Each apartment provides a bedroom, full bathroom, and kitchen, giving residents the privacy and autonomy needed to build daily routines. Shared amenities, including laundry rooms, community spaces, and outdoor balconies, extend support beyond the individual unit by creating opportunities for social connection. The ground floor provides offices for on-site support services and visiting case management, along with a computer lab, multipurpose rooms, and outdoor terraces. Communal spaces feature a calming earth-tone palette, making the building feel more settled and familiar to residents.
Strobel House prioritizes visibility along Nashville’s burgeoning riverfront as part of its reintegration strategy. Throughout the building, residents’ views toward the downtown skyline and Cumberland River place them within the city’s daily life. Exterior public art featuring resident stories gives the building an identity shaped by the people who live there. In a high-demand urban area where rising housing costs often push vulnerable residents out of view, Strobel House makes permanent supportive housing visible, dignified, and connected to the city around it.
Residences at Swope Behavioral Health
People leaving inpatient behavioral care often need environments where they can gradually regain autonomy while remaining connected to care. Transitional housing can bridge this gap by making recovery part of daily life.
The Residences at Swope Behavioral Health provide independent living for adults transitioning out of inpatient behavioral care. The 36-unit phase is part of Swope Health Village, a 12-acre master-planned campus designed by Perkins Eastman. Grounded in the belief that the physical environment can shape health and recovery, the campus connects transitional housing with outpatient clinical services, behavioral health care, recovery programs, and outdoor spaces. The development reframes behavioral health as a holistic, wraparound model, demonstrating how transition is most effective in a restorative, community-centered environment.
Recovery Within Reach
The residences occupy two single-story buildings arranged around a landscaped garden along the southern edge of Swope Health Village. Positioned between behavioral health services and the community center, the buildings keep care and community within reach as residents rebuild consistency and independence. Garden paths extend into the larger campus, creating clear connections to shared resources without making movement feel clinical or prescribed.

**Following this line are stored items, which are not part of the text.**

Lemma fault_area_spec s L O R ec esp address :
  world s L O R → cover L R → 0 ≤ address →
  ∃ r s' L', fault_area rlim ec esp address s = Ret r s' ∧ world s' L' O R ∧ cover L' R ∧ fault_post s L.*2 ec esp address r s' L'.*2.
Proof.
  intros Hw Hcov Ha. pose proof (w_space _ _ _ _ Hw) as Hs. unfold fault_area, mbind, M_bind. rewrite (find_vma_spec _ _ _ Hs). unfold above0. pose proof (above_linear address L) as Hlin. destruct (above address L) as [[a x]|] eqn:Eab.
  2: { exists 0, s, L. split_and!; try done. apply fault_none; [|intros x []; by rewrite <-Hlin in *]. apply above_none in Eab. apply pmap_none. rewrite Forall_fmap. eapply Forall_impl; [exact Eab|]. cbn. lia. }
  apply above_some in Eab as (A & B & -> & Hax & HA). cbn [fmap option_fmap option_map fst snd default from_option id] in Hlin |- *. destruct (space_lookup _ _ a x Hs) as (v & E & Hv & Ha0); [set_solver|]. rewrite (proj2 (Z.eqb_neq _ _) Ha0), (ld_vma_run _ _ _ E).
  assert (vm_start v = a_start x ∧ vm_flags v = a_flags x) as [-> ->] by (by subst x).
  assert (∀ y, stack_grows s (A ++ (a, x) :: B).*2 ec esp address y → y = x) as Hx by (intros y [H]; rewrite <-Hlin in H; congruence).
  pose proof (sp_ok _ _ Hs) as Hok. rewrite fmap_app, fmap_cons in Hok, Hx, Hlin |- *. cbn [snd] in *. destruct (Z.leb_spec (a_start x) address) as [Hin|Hout].
  { assert (pmap (A.*2 ++ x :: B.*2) address = Some (attr_at x address)) as Hp by (destruct (areas_split _ _ _ _ Hok); rewrite pmap_insert, decide_True by (done || lia); done).
    exists (if fault_allowed ec (a_flags x) then a else 0), s, (A ++ (a, x) :: B). rewrite (ld_vma_run _ _ _ E), fmap_app, fmap_cons. cbn [snd]. split_and!; try done; [by subst x|]. split; try done; [apply grew_refl| |].
    - rewrite Hp, access_granted by done. split; [intros H; by exists (attr_at x address)|]. by intros (t & [= <-] & H).
    - intros y Hy. destruct (Hx y Hy). destruct Hy. lia. }
  assert (pmap (A.*2 ++ x :: B.*2) address = None) as Hnone.
  { apply pmap_none. apply areas_split in Hok as [_ H2]. apply Forall_app. split; [rewrite Forall_fmap; eapply Forall_impl; [exact HA|]; cbn; lia|]. constructor; [lia|]. eapply Forall_impl; [exact H2|]. cbn. lia. }
  assert (¬ stack_grows s (A.*2 ++ x :: B.*2) ec esp address x → ∃ r s' L', Ret 0 s = Ret r s' ∧ world s' L' O R ∧ cover L' R ∧ fault_post s (A.*2 ++ x :: B.*2) ec esp address r s' L'.*2) as Hbad.
  { intros Hno. exists 0, s, (A ++ (a, x) :: B). rewrite fmap_app, fmap_cons. cbn [snd]. split_and!; try done. apply fault_none; [done|]. intros y Hy. by destruct (Hx y Hy). }
  change VM_GROWSDOWN with (2 ^ 8). change 4 with (2 ^ 2). rewrite !has_pow2 by done. destruct (Z.testbit (a_flags x) 8) eqn:Eg; cbn [negb]; [|apply Hbad; intros []; congruence].
  destruct (Z.testbit ec 2 && _) eqn:Eesp; [apply Hbad; intros [_ _ _ Hsp]; apply andb_true_iff in Eesp as [E2 ?%Z.ltb_lt]; specialize (Hsp E2); lia|].
  destruct (expand_stack_spec s A a x B O R address Hw HA ltac:(lia)) as (r & s' & Er & [(Hroom & -> & ->)|(Hroom & -> & Hw' & Ht' & Hf' & Hi' & Hc')]); rewrite Er; cbn [negb Z.eqb]; [apply Hbad; by intros []|]. clear Hbad.
  pose proof (sp_ok _ _ (w_space _ _ _ _ Hw')) as Hok'. rewrite fmap_app, fmap_cons in Hok'. cbn [snd] in Hok'. destruct (page_down address Ha) as (_ & Hlo & _). set (lo := mask_hi PAGE_SIZE address) in *.
  destruct (space_lookup s' _ a (grown lo x) (w_space _ _ _ _ Hw')) as (v' & E' & Hv' & _); [set_solver|]. rewrite (ld_vma_run _ _ _ E'). assert (vm_flags v' = a_flags x) as -> by (by apply (f_equal a_flags) in Hv').
  exists (if fault_allowed ec (a_flags x) then a else 0), s', (A ++ (a, grown lo x) :: B). rewrite !fmap_app, !fmap_cons in *. cbn [snd] in *. split_and!; try done; [|split; try done].
  - intros i. specialize (Hcov i). rewrite inode_app, inode_cons, inode_one in *. exact Hcov.
  - apply grew_area; [done|done|lia|]. change VM_GROWSDOWN with (2 ^ 8). by rewrite has_pow2.
  - assert (pmap (A.*2 ++ grown lo x :: B.*2) address = Some (attr_at x address)) as ->. { destruct (areas_split _ _ _ _ Hok'). rewrite pmap_insert, decide_True, grown_attr by (done || (cbn; lia)). done. }
    rewrite access_granted by done. split; [intros H; by exists (attr_at x address)|]. by intros (t & [= <-] & H).
  - intros Hno. exfalso. apply (Hno x). split; try done. intros E2. rewrite E2 in Eesp. by apply Z.ltb_ge in Eesp.
  - intros y Hy. destruct (Hx y Hy). by exists A.*2, B.*2.
Qed.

Familiarity Through Form and Materiality
The buildings draw from familiar residential forms rather than the visual language often associated with clinical environments. Gabled roofs and smaller building volumes create a more approachable, human-scaled environment. The consistent use of brick and wood across the interior and exterior reinforces the project’s residential character while tying it back to the campus fabric.

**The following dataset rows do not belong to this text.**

(* ===== verification/Reboot.v ===== *)
(** * Reboot: halting and resetting the machine

    Models from kernel/sys.c [sys_reboot] and [ctrl_alt_del], built with
    [CONFIG_PS2_SBC_POWCTRL] and without the SCSI and APM options, over the
    model of the power control driver. *)

From S2P Require Import Prelude MrpHw PowCtrl Cred.

(** ** Code *)

(** How a call ends: it returns, the machine is reset, the process exits, or a
    signal was sent to init. *)
Inductive reboot_end := Returned (r : Z) | HardReset | Exited | InitSignalled.

Record rb (D : Type) := MkRb {
  rb_io : io D powctrl;
  rb_cred : cred;
  C_A_D : Z;
  all_killed : bool;        (** SIGKILL was sent to every process *)
}.
Arguments MkRb {D} _ _ _ _.
Arguments rb_io {D} _.
Arguments rb_cred {D} _.
Arguments C_A_D {D} _.
Arguments all_killed {D} _.

#[global] Instance eta_rb {D} : Eta (rb D) := λ x,
  MkRb (rb_io x) (rb_cred x) (C_A_D x) (all_killed x).

Section Reboot.
Context {D : Type} `{HD : MrpDevice D}.

Definition on_board {A} (m : M (io D powctrl) A) : M (rb D) A := λ s,
  match m (rb_io s) with
  | Ret a x => Ret a (s <| rb_io := x |>)
  | Stuck w x => Stuck w (s <| rb_io := x |>)
  end.

Definition rb_suser : M (rb D) bool := λ s,
  let '(p, c) := suser (rb_cred s) in Ret p (s <| rb_cred := c |>).

Definition sys_reboot (magic magic_too flag : Z) : M (rb D) reboot_end :=
  p ← rb_suser;
  if negb p then mret (Returned (- EPERM))
  else if negb (u32 magic =? 0xfee1dead) || negb (s32 magic_too =? 672274793) then
    mret (Returned (- EINVAL))
  else if u32 flag =? 0x01234567 then
    on_board powctrl_system_poweroff ;;
    mret HardReset
  else if u32 flag =? 0x89ABCDEF then
    modify (λ s, s <| C_A_D := 1 |>) ;;
    mret (Returned 0)
  else if u32 flag =? 0 then
    modify (λ s, s <| C_A_D := 0 |>) ;;
    mret (Returned 0)
  else if u32 flag =? 0xCDEF0123 then
    on_board powctrl_reset_pif ;;
    on_board powctrl_poweroff_request ;;
    modify (λ s, s <| all_killed := true |>) ;;
    on_board powctrl_system_poweroff ;;
    mret Exited
  else mret (Returned (- EINVAL)).

Definition ctrl_alt_del : M (rb D) reboot_end :=
  c ← gets C_A_D;
  if negb (c =? 0) then mret HardReset else mret InitSignalled.

End Reboot.

(** ** Lemmas *)

Section Facts.
Context {D : Type} `{HD : MrpDevice D} `{HL : !F1cLatch D}.

(** The board is the one the driver was written for. *)
Hypothesis board_id : ∀ d : D, (dev_read BID d).1 = 0x4126.

Lemma request_latch (s : io D powctrl) :
  ∃ s', powctrl_poweroff_request s = Ret tt s' ∧ f1c s' = Z.lor (f1c s) MRP_SHUTDOWN_REQ.
Proof.
  unfold powctrl_poweroff_request, mbind, M_bind.
  destruct (f1c_read s) as (s1 & -> & E1 & _ & _).
  destruct (f1c_write (Z.lor (f1c s) MRP_SHUTDOWN_REQ) s1) as (s2 & -> & E2 & _).
  unfold modu, modify.
  match goal with |- context [powctrl_get_f1c ?x] => destruct (f1c_read x) as (s3 & -> & E3 & _ & _) end.
  exists s3. split; [done|]. rewrite E3. etransitivity; [exact E2|]. apply u16_id.
  apply lor_range; [lia|apply u16_range|]. vm_compute. split; congruence.
Qed.

Lemma poweroff_latch (s : io D powctrl) :
  ∃ s', powctrl_system_poweroff s = Ret tt s' ∧ f1c s' = clr (f1c s) MRP_POWEROFF_ACK.
Proof.
  unfold powctrl_system_poweroff, powctrl_poweroff_ack, mbind, M_bind.
  destruct (rd_latch BID s) as (s1 & -> & L1 & _). rewrite board_id. cbn [reg_wrap].
  change (u16 0x4126 =? 0x4126) with true. cbn [negb].
  destruct (f1c_read s1) as (s2 & -> & E2 & _ & _).
  assert (f1c s1 = f1c s) as E1 by (unfold f1c; by rewrite L1). rewrite E1.
  destruct (f1c_write (clr (f1c s) MRP_POWEROFF_ACK) s2) as (s3 & E3 & F3 & _).
  exists s3. split; [exact E3|]. rewrite F3. apply u16_id, land_range; [lia|apply u16_range].
Qed.

End Facts.

(** ** Theorems *)

(** the system call does nothing for a process that is not root, or that does
    not give both magic numbers; the halt command asks the board for a
    shutdown and withdraws the acknowledgement that holds off power-off,
    changing no other bit, after all processes were killed. *)
Theorem reboot_guarded_halt {D} `{HD : MrpDevice D} `{HL : !F1cLatch D}
    (magic magic_too flag : Z) (s : rb D) :
  (∀ d : D, (dev_read BID d).1 = 0x4126) →
  if decide (euid (rb_cred s) ≠ 0) then
    sys_reboot magic magic_too flag s = Ret (Returned (- EPERM)) s
  else if decide (u32 magic ≠ 0xfee1dead ∨ s32 magic_too ≠ 672274793) then
    ∃ s', sys_reboot magic magic_too flag s = Ret (Returned (- EINVAL)) s' ∧
      rb_io s' = rb_io s ∧ C_A_D s' = C_A_D s ∧ all_killed s' = all_killed s
  else if decide (u32 flag = 0xCDEF0123) then
    ∃ s', sys_reboot magic magic_too flag s = Ret Exited s' ∧ all_killed s' = true ∧
      f1c (rb_io s') = clr (Z.lor (f1c (rb_io s)) MRP_SHUTDOWN_REQ) MRP_POWEROFF_ACK
  else True.
Proof.
  intros Hid. unfold sys_reboot, mbind, M_bind, rb_suser.
  case_decide as He; [rewrite suser_no by done; by destruct s|].
  assert (euid (rb_cred s) = 0) as E0 by lia. unfold suser. rewrite E0. cbn [Z.eqb negb].
  case_decide as Hm.
  { replace (negb (u32 magic =? _) || _) with true; [by eexists|]. symmetry.
    rewrite orb_true_iff, !negb_true_iff, !Z.eqb_neq. done. }
  replace (negb (u32 magic =? _) || _) with false; last first.
  { symmetry. rewrite orb_false_iff, !negb_false_iff, !Z.eqb_eq. lia. }
  case_decide as Hf; [|done]. rewrite Hf. eqb_eval. unfold on_board. cbn [rb_io upd].
  destruct (reset_pif_latch (rb_io s)) as (x1 & -> & L1 & _). cbn [rb_io upd].
  destruct (request_latch x1) as (x2 & -> & E2). cbn [rb_io upd]. unfold modify. cbn [rb_io upd].
  destruct (poweroff_latch Hid x2) as (x3 & -> & E3).
  eexists. split; [reflexivity|]. split; [reflexivity|]. cbn [rb_io upd]. rewrite E3, E2.
  by replace (f1c x1) with (f1c (rb_io s)) by (unfold f1c; by rewrite L1).
Qed.

(** ** Instances *)

(** A board of which only the identification and F1C matter. *)
Record panel := MkPanel { panel_f1c : Z }.

#[global] Instance panel_device : MrpDevice panel := {|
  dev_read r d := (match r with BID => 0x4126 | F1C => panel_f1c d | _ => 0 end, d);
  dev_write r v d := match r with F1C => MkPanel v | _ => d end;
|}.

#[global] Instance panel_latch : F1cLatch panel.
Proof. by refine {| latch := panel_f1c |}; [..|intros []]. Defined.

Definition sample_rb : rb panel :=
  {| rb_io := MkIo sample_pow (MkPanel 0x80a) true []; rb_cred := root_cred; C_A_D := 1;
     all_killed := false |}.

Lemma reboot_guarded_halt_witness :
  ∃ s', sys_reboot 0xfee1dead 672274793 0xCDEF0123 sample_rb = Ret Exited s' ∧
    all_killed s' = true ∧ f1c (rb_io s') = 0x806.
Proof.
  pose proof (reboot_guarded_halt 0xfee1dead 672274793 0xCDEF0123 sample_rb (λ _, eq_refl)) as H.
  rewrite decide_False in H by (by vm_compute).
  rewrite decide_False in H by (vm_compute; by intros []).
  rewrite decide_True in H by done. exact H.
Defined.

Each unit includes a kitchen, bathroom, and living space with views toward the gardens. Shared spaces, including case management offices and flexible gathering areas, sit at the center of each building and open toward the landscape, giving residents a calm place to gather and decompress as they move between care and daily life.
Closing Thoughts
Architecture can’t rewrite policy or legislation on its own, but it can shape the conditions people encounter as they move toward greater independence. The organization of space, its scale, and the signals it sends about trust and autonomy all influence whether reintegration feels like a return to community or an extension of institutional life.